初めてのデートは、あまり私は好きじゃない中華料理だった。それでも前から気になっていた彼に誘ってもらえたのが嬉しくて、精一杯のおめかしをして出かけた。
彼は出会い頭に
「その白いワンピース、とても似合っているね。でも中華料理は服につくと落ちにくいから、僕のカーディガンでも羽織ってそのワンピースを守ってね。」
と、紺色のカーディガンを差し出した。そんな優しい彼にすぐ惚れ込んでしまったけれど、二回目のデートも中華料理だったのは理解に苦しむ。初めてのデートの時に私があまり食べなかったのは、緊張ではなくてただただ好きじゃないから箸が進まなかっただけなのに。三回目のデートの誘いの時にはさすがに「中華料理はやめてね。好きじゃないの。」と伝えた。
あれから3年、彼は三ヶ月に一回程度は相変わらず中華料理に誘ってくる。私は相変わらず中華料理が好きではないけれど、彼が美味しそうに大ぶりのエビを頰ばる姿を見ると、それ以上頻度を下げるよう要求する気もなくなって、彼の紺色のカーディガンを羽織るのだった。
このような状況は長く交際しているカップルにはありがちだと思う。確かに最初は許せないこと、「なんで気付いてくれないの」と憤ることも、後々には許すようになることは、日常茶飯事だ。しかし、それは愛なのか?それこそが愛なのか?
愛着が湧くには多くの時間を費やす。逆に言えば、多くの時間を費やしさえすれば愛着は湧く。愛着も広義の愛には含まれるとしても、「愛着が湧いたり、こちらが寛容になったり、それで相手を許せるようになることこそ愛なんだよ」。これはあまりに暴論である。まるで「許せない場合は愛ではない」とでも言わんばかりではないか。

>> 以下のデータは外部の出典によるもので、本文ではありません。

(** X19. A document created through the API is found by the next listing of
    its collection: the listing has one document more, and among them one
    that carries the identifier the creation returned, under [id], with
    the title that was sent.  No other collection changes. *)
Theorem create_then_list (db : database) :
  (∀ post : BlogPost,
     Forall timestamped (get_documents db (lit "blogpost")) →
     ∃ new_id out x,
       snd (create_blog_post db post) = [(lit "id", VStr new_id)]
       ∧ list_blog_posts str_of (fst (create_blog_post db post)) = Ok out
       ∧ length out = S (length (get_documents db (lit "blogpost")))
       ∧ x ∈ out
       ∧ dict_get x (lit "id") = Some (VStr new_id)
       ∧ dict_get x (lit "title") = Some (VStr (bp_title post))
       ∧ ∀ col, col ≠ lit "blogpost" →
           get_documents (fst (create_blog_post db post)) col
           = get_documents db col)
  ∧ (∀ case : CaseStudy,
       Forall timestamped (get_documents db (lit "casestudy")) →
       ∃ new_id out x,
         snd (create_case_study db case) = [(lit "id", VStr new_id)]
         ∧ list_case_studies str_of (fst (create_case_study db case)) = Ok out
         ∧ length out = S (length (get_documents db (lit "casestudy")))
         ∧ x ∈ out
         ∧ dict_get x (lit "id") = Some (VStr new_id)
         ∧ dict_get x (lit "title") = Some (VStr (cs_title case))
         ∧ ∀ col, col ≠ lit "casestudy" →
             get_documents (fst (create_case_study db case)) col
             = get_documents db col)
  ∧ (∀ proj : Project,
       Forall timestamped (get_documents db (lit "project")) →
       ∃ new_id out x,
         snd (create_project db proj) = [(lit "id", VStr new_id)]
         ∧ list_projects str_of (fst (create_project db proj)) = Ok out
         ∧ length out = S (length (get_documents db (lit "project")))
         ∧ x ∈ out
         ∧ dict_get x (lit "id") = Some (VStr new_id)
         ∧ dict_get x (lit "title") = Some (VStr (pj_title proj))
         ∧ ∀ col, col ≠ lit "project" →
             get_documents (fst (create_project db proj)) col
             = get_documents db col).
Proof.
  split; [|split].
  - intros post Hdocs. unfold create_blog_post.
    destruct (create_document_stored db (lit "blogpost") (BlogPost_fields post))
      as (oid & now & Hid & Hlog).
    pose proof (get_documents_create_ne db (lit "blogpost")
                  (BlogPost_fields post)) as Hother.
    destruct (create_document db (lit "blogpost") (BlogPost_fields post))
      as [db' new_id]. cbn [fst snd] in *. subst new_id.
    destruct (stored_document_serialized (BlogPost_fields post) oid now)
      as (Hts & Hxid & Hfields); [by_deciding..|].
    destruct (listing_newest_first str_of (get_documents db' (lit "blogpost")))
      as (out & Hout & Hs); [rewrite Hlog; apply Forall_app; split;
         [exact Hdocs|constructor; [exact Hts|constructor]]|].
    eapply stably_sorted_elem in Hs as [Hx Hlen];
      [|rewrite Hlog, fmap_app; apply elem_of_app; right; left].
    eexists _, out, _. split; [reflexivity|]. split; [exact Hout|].
    split; [by rewrite Hlen, length_fmap, Hlog, length_app, Nat.add_1_r|].
    split; [exact Hx|]. split; [exact Hxid|].
    split; [|intros col Hcol; apply Hother; congruence].
    by rewrite (Hfields (lit "title") (VStr (bp_title post))).
  - intros case Hdocs. unfold create_case_study.
    destruct (create_document_stored db (lit "casestudy") (CaseStudy_fields case))
      as (oid & now & Hid & Hlog).
    pose proof (get_documents_create_ne db (lit "casestudy")
                  (CaseStudy_fields case)) as Hother.
    destruct (create_document db (lit "casestudy") (CaseStudy_fields case))
      as [db' new_id]. cbn [fst snd] in *. subst new_id.
    destruct (stored_document_serialized (CaseStudy_fields case) oid now)
      as (Hts & Hxid & Hfields); [by_deciding..|].
    destruct (listing_newest_first str_of (get_documents db' (lit "casestudy")))
      as (out & Hout & Hs); [rewrite Hlog; apply Forall_app; split;
         [exact Hdocs|constructor; [exact Hts|constructor]]|].
    eapply stably_sorted_elem in Hs as [Hx Hlen];
      [|rewrite Hlog, fmap_app; apply elem_of_app; right; left].
    eexists _, out, _. split; [reflexivity|]. split; [exact Hout|].
    split; [by rewrite Hlen, length_fmap, Hlog, length_app, Nat.add_1_r|].
    split; [exact Hx|]. split; [exact Hxid|].
    split; [|intros col Hcol; apply Hother; congruence].
    by rewrite (Hfields (lit "title") (VStr (cs_title case))).
  - intros proj Hdocs. unfold create_project.
    destruct (create_document_stored db (lit "project") (Project_fields proj))
      as (oid & now & Hid & Hlog).
    pose proof (get_documents_create_ne db (lit "project")
                  (Project_fields proj)) as Hother.
    destruct (create_document db (lit "project") (Project_fields proj))
      as [db' new_id]. cbn [fst snd] in *. subst new_id.
    destruct (stored_document_serialized (Project_fields proj) oid now)
      as (Hts & Hxid & Hfields); [by_deciding..|].
    destruct (listing_featured_first str_of (get_documents db' (lit "project")))
      as (out & Hout & Hs); [rewrite Hlog; apply Forall_app; split;
         [exact Hdocs|constructor; [exact Hts|constructor]]|].
    eapply stably_sorted_elem in Hs as [Hx Hlen];
      [|rewrite Hlog, fmap_app; apply elem_of_app; right; left].
    eexists _, out, _. split; [reflexivity|]. split; [exact Hout|].
    split; [by rewrite Hlen, length_fmap, Hlog, length_app, Nat.add_1_r|].
    split; [exact Hx|]. split; [exact Hxid|].
    split; [|intros col Hcol; apply Hother; congruence].
    by rewrite (Hfields (lit "title") (VStr (pj_title proj))).
Qed.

本来のごく動物的な欲求から出発するならば、恋愛感情もつがいを探すための欲求であり、繁殖に対する欲求である。これを理性とやらで崇高なものとして欲から切り離そうなどとしてきた哲学は多々あれど、人間が生命体である以上はこの欲求と切り離したところに恋愛を置くことは不可能である。しかし、欲求はそんなにも否定されるべきことなのか?
閑話休題。
サルトルの著書「存在と無」ではマゾヒズムの項目に愛についての解釈が登場する。マゾヒズムは自己愛的ではあるが愛のある上品な嗜好であることは、谷崎潤一郎やマゾッホの著書から読み解ける。そこには許すだけでない、降り注ぐだけでもない、求め求められる愛が描かれている。
私たちの日常の中で愛を感じる瞬間は、許される瞬間だけでなく求められる瞬間も含まれるはずだ。「うんうん、君はそういうところがあるからね。君の気が済むまで旅しておいで。」というのもある種の愛かもしれない。「もう、危ないでしょ。ご飯作って待ってるんだから、早く帰ってきなさい。」も愛ではないか。恋愛感情に関わる愛ならば、むしろ「今ここにいて。会いたい。一緒にいたい。」の方が適切に思われるのだ。なぜなら、後者の方が共に生きようとする一対一の人間であることがより鮮明だからである。